▶ **DATA FOR THIS TASK**
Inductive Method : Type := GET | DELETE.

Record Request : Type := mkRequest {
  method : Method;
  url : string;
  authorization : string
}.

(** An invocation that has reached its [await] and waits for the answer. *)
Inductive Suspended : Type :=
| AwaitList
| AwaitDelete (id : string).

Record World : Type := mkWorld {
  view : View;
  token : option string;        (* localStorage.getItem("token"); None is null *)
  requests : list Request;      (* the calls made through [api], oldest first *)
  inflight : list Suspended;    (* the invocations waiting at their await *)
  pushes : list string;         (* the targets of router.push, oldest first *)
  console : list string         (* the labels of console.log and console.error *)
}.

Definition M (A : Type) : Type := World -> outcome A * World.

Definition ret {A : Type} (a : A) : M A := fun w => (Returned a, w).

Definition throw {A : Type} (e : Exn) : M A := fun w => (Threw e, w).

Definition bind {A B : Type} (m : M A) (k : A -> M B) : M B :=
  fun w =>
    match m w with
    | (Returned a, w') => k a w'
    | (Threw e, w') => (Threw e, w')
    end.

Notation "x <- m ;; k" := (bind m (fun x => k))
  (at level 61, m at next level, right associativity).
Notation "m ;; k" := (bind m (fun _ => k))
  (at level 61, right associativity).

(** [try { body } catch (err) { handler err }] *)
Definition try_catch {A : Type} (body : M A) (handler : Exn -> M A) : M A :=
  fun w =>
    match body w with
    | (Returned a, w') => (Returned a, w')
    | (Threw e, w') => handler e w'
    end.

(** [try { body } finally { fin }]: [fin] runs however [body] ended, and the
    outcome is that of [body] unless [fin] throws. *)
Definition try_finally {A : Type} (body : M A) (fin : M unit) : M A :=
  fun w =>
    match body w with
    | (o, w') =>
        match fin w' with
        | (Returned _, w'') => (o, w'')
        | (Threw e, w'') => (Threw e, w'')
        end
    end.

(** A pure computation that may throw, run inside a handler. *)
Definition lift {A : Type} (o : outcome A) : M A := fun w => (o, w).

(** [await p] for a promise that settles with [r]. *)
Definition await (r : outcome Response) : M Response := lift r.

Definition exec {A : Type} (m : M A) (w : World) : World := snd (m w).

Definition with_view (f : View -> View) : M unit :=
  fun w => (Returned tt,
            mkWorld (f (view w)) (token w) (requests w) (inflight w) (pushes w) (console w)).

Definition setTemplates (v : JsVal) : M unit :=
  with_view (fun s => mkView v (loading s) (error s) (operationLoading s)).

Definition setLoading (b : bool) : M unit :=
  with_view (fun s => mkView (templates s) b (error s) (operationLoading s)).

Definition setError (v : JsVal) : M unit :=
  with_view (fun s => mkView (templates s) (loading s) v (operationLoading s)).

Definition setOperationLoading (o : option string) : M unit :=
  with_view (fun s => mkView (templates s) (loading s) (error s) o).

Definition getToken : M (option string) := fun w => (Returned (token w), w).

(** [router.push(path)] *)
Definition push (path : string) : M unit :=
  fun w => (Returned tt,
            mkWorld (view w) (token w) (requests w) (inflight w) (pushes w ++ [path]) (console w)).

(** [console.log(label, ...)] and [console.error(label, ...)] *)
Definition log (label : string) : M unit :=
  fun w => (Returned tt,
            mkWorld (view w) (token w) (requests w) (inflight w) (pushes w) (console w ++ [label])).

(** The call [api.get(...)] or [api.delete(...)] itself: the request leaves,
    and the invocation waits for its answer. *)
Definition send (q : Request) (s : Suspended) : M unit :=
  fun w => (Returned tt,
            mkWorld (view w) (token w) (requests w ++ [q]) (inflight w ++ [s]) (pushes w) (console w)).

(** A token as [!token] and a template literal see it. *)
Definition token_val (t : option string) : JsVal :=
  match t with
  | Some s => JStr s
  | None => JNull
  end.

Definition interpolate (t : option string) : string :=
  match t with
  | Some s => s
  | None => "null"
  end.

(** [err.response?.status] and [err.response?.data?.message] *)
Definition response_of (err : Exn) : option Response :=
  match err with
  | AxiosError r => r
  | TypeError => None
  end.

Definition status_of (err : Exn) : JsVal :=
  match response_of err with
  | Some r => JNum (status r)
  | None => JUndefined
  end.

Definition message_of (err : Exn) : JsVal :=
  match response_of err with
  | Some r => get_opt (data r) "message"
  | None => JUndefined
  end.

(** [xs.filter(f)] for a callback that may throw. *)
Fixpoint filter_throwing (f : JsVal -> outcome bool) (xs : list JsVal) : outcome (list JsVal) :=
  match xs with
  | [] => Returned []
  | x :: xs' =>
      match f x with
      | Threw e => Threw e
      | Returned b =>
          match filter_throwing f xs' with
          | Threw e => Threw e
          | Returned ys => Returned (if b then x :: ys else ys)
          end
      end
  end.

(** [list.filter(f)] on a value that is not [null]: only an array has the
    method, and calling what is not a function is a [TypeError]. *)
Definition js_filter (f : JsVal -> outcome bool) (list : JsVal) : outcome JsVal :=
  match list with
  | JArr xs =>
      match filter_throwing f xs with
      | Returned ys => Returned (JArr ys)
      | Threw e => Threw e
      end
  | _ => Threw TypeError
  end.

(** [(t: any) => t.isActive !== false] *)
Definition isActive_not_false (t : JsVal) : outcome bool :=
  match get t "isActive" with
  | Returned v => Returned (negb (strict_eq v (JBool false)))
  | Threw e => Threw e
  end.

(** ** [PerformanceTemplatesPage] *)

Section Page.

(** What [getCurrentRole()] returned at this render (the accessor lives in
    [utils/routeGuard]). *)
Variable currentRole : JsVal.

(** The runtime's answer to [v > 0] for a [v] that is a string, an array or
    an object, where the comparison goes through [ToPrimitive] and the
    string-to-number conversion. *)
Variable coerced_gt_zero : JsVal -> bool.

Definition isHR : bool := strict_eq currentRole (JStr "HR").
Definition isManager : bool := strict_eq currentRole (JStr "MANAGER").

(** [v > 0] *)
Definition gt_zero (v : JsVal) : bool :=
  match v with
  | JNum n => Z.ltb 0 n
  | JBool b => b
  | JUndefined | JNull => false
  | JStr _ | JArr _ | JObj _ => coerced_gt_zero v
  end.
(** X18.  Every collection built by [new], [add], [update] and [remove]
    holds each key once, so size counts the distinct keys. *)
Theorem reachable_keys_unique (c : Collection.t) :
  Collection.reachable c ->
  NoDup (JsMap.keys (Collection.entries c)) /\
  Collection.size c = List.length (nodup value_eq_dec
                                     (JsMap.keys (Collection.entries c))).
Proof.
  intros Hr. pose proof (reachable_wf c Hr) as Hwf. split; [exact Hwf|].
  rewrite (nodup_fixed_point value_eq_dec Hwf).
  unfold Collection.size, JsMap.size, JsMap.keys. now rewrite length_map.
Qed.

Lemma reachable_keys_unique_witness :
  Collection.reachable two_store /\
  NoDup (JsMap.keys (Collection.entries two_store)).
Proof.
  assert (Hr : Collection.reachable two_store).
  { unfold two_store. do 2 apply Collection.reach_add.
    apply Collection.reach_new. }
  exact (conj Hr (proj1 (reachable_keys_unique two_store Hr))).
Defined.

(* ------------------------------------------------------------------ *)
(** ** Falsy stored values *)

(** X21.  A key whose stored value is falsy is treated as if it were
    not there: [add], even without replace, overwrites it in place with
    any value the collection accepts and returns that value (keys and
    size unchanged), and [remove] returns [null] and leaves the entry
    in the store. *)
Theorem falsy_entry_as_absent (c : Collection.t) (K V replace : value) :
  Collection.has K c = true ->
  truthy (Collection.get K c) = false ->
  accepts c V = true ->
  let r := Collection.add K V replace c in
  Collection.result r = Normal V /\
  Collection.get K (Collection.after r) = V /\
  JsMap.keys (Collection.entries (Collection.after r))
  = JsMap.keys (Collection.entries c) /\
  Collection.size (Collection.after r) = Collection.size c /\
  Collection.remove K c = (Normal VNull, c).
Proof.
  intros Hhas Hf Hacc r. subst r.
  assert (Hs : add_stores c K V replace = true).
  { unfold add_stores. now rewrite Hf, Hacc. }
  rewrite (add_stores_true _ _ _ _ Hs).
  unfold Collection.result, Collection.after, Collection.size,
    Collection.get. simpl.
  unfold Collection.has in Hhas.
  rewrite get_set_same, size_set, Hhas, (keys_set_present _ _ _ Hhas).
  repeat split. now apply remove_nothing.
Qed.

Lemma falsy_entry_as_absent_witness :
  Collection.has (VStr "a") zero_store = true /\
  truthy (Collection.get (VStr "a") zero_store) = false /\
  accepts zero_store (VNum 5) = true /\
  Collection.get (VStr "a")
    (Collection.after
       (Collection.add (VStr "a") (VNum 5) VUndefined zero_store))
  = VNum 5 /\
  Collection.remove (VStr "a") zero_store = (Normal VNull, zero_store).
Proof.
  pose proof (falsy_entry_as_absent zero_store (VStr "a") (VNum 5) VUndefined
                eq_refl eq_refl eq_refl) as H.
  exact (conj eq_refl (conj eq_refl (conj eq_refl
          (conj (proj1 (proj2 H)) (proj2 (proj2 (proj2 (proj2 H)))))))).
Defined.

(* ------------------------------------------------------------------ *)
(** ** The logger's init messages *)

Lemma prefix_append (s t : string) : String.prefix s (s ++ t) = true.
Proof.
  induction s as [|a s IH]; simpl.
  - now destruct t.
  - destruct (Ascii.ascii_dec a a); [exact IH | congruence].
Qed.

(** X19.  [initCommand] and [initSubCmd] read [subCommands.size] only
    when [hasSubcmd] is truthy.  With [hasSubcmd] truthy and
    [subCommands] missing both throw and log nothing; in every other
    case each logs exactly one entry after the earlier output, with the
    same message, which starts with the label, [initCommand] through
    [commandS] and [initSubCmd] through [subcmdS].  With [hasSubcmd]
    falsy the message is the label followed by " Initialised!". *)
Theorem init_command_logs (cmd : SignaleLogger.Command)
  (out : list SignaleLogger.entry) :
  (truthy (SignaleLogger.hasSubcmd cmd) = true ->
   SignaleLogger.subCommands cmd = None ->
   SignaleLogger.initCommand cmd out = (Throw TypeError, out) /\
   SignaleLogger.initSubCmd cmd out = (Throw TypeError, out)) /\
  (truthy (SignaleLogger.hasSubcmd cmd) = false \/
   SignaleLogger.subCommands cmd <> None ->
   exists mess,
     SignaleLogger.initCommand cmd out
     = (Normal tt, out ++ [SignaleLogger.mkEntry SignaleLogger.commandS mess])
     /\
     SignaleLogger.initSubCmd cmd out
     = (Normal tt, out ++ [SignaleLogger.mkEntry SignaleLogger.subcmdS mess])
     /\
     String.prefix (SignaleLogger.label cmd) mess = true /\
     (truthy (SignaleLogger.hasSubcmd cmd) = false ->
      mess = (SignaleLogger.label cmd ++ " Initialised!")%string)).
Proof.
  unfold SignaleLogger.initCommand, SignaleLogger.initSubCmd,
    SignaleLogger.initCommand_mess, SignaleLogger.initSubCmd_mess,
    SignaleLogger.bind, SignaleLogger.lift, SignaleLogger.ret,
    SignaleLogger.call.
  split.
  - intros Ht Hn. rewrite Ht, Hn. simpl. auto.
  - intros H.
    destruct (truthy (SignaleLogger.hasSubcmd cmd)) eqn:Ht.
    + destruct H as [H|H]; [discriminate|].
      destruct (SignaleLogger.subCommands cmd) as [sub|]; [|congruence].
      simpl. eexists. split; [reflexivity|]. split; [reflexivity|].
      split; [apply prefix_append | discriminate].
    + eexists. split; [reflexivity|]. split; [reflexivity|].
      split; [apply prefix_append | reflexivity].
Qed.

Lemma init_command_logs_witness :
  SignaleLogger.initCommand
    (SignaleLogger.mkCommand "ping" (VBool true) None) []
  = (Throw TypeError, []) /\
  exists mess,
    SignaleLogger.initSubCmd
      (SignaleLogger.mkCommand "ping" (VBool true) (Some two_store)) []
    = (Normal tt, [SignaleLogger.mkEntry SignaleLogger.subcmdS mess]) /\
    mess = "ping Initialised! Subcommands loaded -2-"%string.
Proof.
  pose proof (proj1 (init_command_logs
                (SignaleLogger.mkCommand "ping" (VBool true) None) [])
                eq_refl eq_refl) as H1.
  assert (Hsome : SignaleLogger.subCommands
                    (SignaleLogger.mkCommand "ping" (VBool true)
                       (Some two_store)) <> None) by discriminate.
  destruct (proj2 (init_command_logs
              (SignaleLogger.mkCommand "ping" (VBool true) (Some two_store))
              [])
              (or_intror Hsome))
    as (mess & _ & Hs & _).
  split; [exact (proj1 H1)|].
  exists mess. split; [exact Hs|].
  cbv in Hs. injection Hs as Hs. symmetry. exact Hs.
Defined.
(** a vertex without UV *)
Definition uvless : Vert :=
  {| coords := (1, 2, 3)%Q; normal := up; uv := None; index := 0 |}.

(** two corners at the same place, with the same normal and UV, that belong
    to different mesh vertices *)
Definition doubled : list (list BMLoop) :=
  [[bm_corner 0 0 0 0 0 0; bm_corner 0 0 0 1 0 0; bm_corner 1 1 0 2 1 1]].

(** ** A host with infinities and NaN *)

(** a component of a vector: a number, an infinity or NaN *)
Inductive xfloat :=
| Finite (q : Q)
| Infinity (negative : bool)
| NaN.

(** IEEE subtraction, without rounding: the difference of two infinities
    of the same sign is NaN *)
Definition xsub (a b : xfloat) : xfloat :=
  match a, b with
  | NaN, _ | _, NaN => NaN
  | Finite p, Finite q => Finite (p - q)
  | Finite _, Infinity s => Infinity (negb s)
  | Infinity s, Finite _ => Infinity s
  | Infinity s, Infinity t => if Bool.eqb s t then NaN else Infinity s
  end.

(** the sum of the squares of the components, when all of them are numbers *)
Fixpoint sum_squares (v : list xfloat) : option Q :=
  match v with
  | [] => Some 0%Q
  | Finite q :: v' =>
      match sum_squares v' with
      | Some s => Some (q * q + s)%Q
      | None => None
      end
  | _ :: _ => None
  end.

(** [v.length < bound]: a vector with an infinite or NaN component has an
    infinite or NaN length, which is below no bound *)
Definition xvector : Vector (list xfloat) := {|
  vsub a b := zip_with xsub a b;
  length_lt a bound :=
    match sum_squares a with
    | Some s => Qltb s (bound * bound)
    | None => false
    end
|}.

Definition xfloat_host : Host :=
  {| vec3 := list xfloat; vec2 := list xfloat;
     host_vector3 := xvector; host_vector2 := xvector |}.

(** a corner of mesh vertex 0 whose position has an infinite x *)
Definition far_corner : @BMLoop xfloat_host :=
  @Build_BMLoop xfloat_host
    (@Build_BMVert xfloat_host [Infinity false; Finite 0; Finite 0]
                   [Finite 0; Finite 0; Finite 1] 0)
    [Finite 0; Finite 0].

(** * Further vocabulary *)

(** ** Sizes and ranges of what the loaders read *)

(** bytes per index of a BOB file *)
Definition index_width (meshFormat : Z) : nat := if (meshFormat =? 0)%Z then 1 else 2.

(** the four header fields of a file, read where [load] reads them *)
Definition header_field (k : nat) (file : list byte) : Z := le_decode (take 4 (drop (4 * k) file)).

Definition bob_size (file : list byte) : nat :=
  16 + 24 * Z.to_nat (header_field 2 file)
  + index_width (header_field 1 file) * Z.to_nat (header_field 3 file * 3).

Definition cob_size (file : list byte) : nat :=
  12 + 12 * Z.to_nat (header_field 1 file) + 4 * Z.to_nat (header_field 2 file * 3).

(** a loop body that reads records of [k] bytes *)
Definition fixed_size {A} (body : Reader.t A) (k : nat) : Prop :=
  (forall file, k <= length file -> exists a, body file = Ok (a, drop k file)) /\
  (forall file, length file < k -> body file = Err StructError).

▶ **REQUIRED WORK**
With the first line being the one containing "(** ** Falsy stored values *)" and the last line the one containing "Collection.result r = Normal V /\", transcribe exactly the lines above that fall in that range.

▶ **WRITTEN SOLUTION**
(** ** Falsy stored values *)

(** X21.  A key whose stored value is falsy is treated as if it were
    not there: [add], even without replace, overwrites it in place with
    any value the collection accepts and returns that value (keys and
    size unchanged), and [remove] returns [null] and leaves the entry
    in the store. *)
Theorem falsy_entry_as_absent (c : Collection.t) (K V replace : value) :
  Collection.has K c = true ->
  truthy (Collection.get K c) = false ->
  accepts c V = true ->
  let r := Collection.add K V replace c in
  Collection.result r = Normal V /\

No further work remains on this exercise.